(** [path.Clean]: the elements that are left, the last first. *)
Fixpoint clean_elements (rooted : bool) (elements acc : list string) : list string :=
  match elements with
  | [] => acc
  | e :: rest =>
      if decide (e = "" \/ e = ".") then clean_elements rooted rest acc
      else if decide (e = "..") then
        clean_elements rooted rest
          match acc with
          | [] => if rooted then [] else [".."]
          | last :: acc' => if decide (last = "..") then ".." :: acc else acc'
          end
      else clean_elements rooted rest (e :: acc)
  end.
Definition path_Clean (p : string) : string :=
  let rooted := String.prefix "/" p in
  let s := Join "/" (reverse (clean_elements rooted (split_at "/"%char p) [])) in
  if rooted then "/" ++ s else if decide (s = "") then "." else s.
(** [path.Join]: empty elements are ignored. *)
Definition path_Join (elements : list string) : string :=
  match filter (fun e => e <> "") elements with [] => "" | l => path_Clean (Join "/" l) end.

Example path_Join_example : path_Join ["/srv//iso/../www/"; "seedgen"; "uid"] = "/srv/www/seedgen/uid".
Proof. vm_compute. reflexivity. Qed.

Definition TrimSuffix (s suffix : string) : string :=
  let n := (String.length s - String.length suffix)%nat in
  if bool_decide (String.substring n (String.length suffix) s = suffix) && (String.length suffix <=? String.length s)%nat
  then String.substring 0 n s else s.

(** ** Images *)

Section libraries.
Context `{SeedLibraries}.

Definition normalizeRegistryHost (registry : string) : string :=
  let registry := TrimSpace (ToLower registry) in
  let registry :=
    if Contains registry "://" then
      match url_Parse registry with
      | Some u => if decide (Hostname u = "") then registry else Host u
      | None => registry
      end
    else registry in
  let registry := TrimSuffix (TrimSuffix registry "/") "/v1" in
  if decide (registry = "index.docker.io" \/ registry = "registry-1.docker.io") then "docker.io" else registry.
(** ** The mirrors of the hub *)

(** [unstructured.NestedStringSlice] *)
Definition string_slice (key : string) (m : object_map) : option (list string) :=
  l ← slice_field key m; mapM (fun v => match v with VLeaf "string" s => Some s | _ => None end) l.

Fixpoint policy_sources (l : list value) : string + list ImageDigestSource :=
  match l with
  | [] => inr []
  | VMap e :: l =>
      let source := string_or_empty "source" e in
      if blank source then inl "hub ImageContentSourcePolicy contains an invalid repositoryDigestMirrors source"
      else
        match string_slice "mirrors" e with
        | None => inl ("hub ImageContentSourcePolicy contains invalid repositoryDigestMirrors for " ++ Quote source)
        | Some mirrors =>
            match policy_sources l with inl e => inl e | inr sources => inr (mkSource source mirrors "" :: sources) end
        end
  | _ :: _ => inl "hub ImageContentSourcePolicy contains an invalid repositoryDigestMirrors entry"
  end.

Fixpoint policies_sources (l : list ImageContentSourcePolicy) : string + list ImageDigestSource :=
  match l with
  | [] => inr []
  | icsp :: l =>
      match NestedSlice2 "spec" "repositoryDigestMirrors" (icsp_Object icsp) with
      | None => inl "failed to read ImageContentSourcePolicy repositoryDigestMirrors"
      | Some entries =>
          match policy_sources (default [] entries) with
          | inl e => inl e
          | inr sources =>
              match policies_sources l with inl e => inl e | inr rest => inr (sources ++ rest)%list end
          end
      end
  end.

(** ** Which images a mirror is for *)

Definition seedGenerationImageHasDigest (image : string) : bool := Contains image "@sha256:".
Definition seedGenerationImageHasTag (image : string) : bool := negb (seedGenerationImageHasDigest image).

Section libraries.
Context `{SeedLibraries}.

(** A host that starts with an asterisk stands for its subdomains. *)
Definition host_matches (sourceHost registry : string) : bool :=
  if String.prefix "*." sourceHost then
    let suffix := TrimPrefix sourceHost "*" in
    HasSuffix registry suffix && negb (bool_decide (registry = TrimPrefix suffix "."))
  else bool_decide (normalizeRegistryHost sourceHost = registry).

Definition source_parts (source : string) : string * string * bool := Cut "/"%char (ToLower (TrimSuffix source "/")).

Definition seedGenerationMirrorSourceMatches (source registry repository : string) : bool :=
  let '(sourceHost, sourceRepository, hasRepository) := source_parts source in
  if negb (host_matches sourceHost (normalizeRegistryHost registry)) then false
  else if negb hasRepository || bool_decide (sourceRepository = "") then true
  else bool_decide (repository = sourceRepository) || String.prefix (sourceRepository ++ "/") repository.

Definition hasDigestMirrorForImage (image : string) (sources : list ImageDigestSource) : bool :=
  match imageRepositoryFromPullSpec image with
  | None => false
  | Some (registry, repository) =>
      existsb (fun s => negb (bool_decide (Mirrors s = []))
                        && seedGenerationMirrorSourceMatches (src_Source s) registry repository) sources
  end.

(** The tag of the image, with the colon; or its digest. *)
Definition seedGenerationImageTagSuffix (image : string) : string :=
  let image := TrimPrefix image "docker://" in
  match split_last "@"%char image with
  | Some (_, digest) => "@" ++ digest
  | None =>
      let name := match split_last "/"%char image with Some (_, name) => name | None => image end in
      match split_last ":"%char name with Some (_, tag) => ":" ++ tag | None => ":latest" end
  end.

(** The sources that match with the longest text, and its length. *)
Definition add_candidate (registry repository : string) (acc : Z * list ImageTagMirrors) (source : ImageTagMirrors)
    : Z * list ImageTagMirrors :=
  let '(longest, candidates) := acc in
  let n := Z.of_nat (String.length (itm_Source source)) in
  if negb (seedGenerationMirrorSourceMatches (itm_Source source) registry repository) then acc
  else if longest <? n then (n, [source])
  else if n =? longest then (longest, (candidates ++ [source])%list)
  else acc.

Definition candidates (registry repository : string) (sets : list ImageTagMirrorSet) : list ImageTagMirrors :=
  (foldl (add_candidate registry repository) (-1, []) (concat (map TagMirrors sets))).2.

(** What of the repository is not in the source. *)
Definition repository_suffix (source repository : string) : string :=
  let sourceRepository := (source_parts source).1.2 in
  if decide (sourceRepository = repository) then ""
  else if decide (sourceRepository = "") then "/" ++ repository
  else TrimPrefix repository sourceRepository.

(** The image at its mirror, and whether there is one. *)
Definition resolveSeedGenerationImageTagMirror (image : string) (sets : list ImageTagMirrorSet) : string + string * bool :=
  match imageRepositoryFromPullSpec image with
  | None => inl "invalid image reference"
  | Some (registry, repository) =>
      match candidates registry repository sets with
      | [] => inr (image, false)
      | (candidate :: _) as candidates =>
          match concat (map itm_Mirrors candidates) with
          | [] => inl ("hub ImageTagMirrorSet has no mirror for releaseImage " ++ Quote image)
          | mirror :: _ =>
              let resolved := TrimSuffix mirror "/" ++ repository_suffix (itm_Source candidate) repository
                                ++ seedGenerationImageTagSuffix image in
              match imageRepositoryFromPullSpec resolved with
              | None => inl "image tag mirror set resolved releaseImage to an invalid reference"
              | Some _ => inr (resolved, true)
              end
          end
      end
  end.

◆ ◆ ◆ ◆

WHAT YOU NEED TO DO - With the line containing "tag mirror set" as the first and the last line above as the final one, copy those lines exactly and no others.

TASK RESPONSE -
              | None => inl "image tag mirror set resolved releaseImage to an invalid reference"
              | Some _ => inr (resolved, true)
              end
          end
      end
  end.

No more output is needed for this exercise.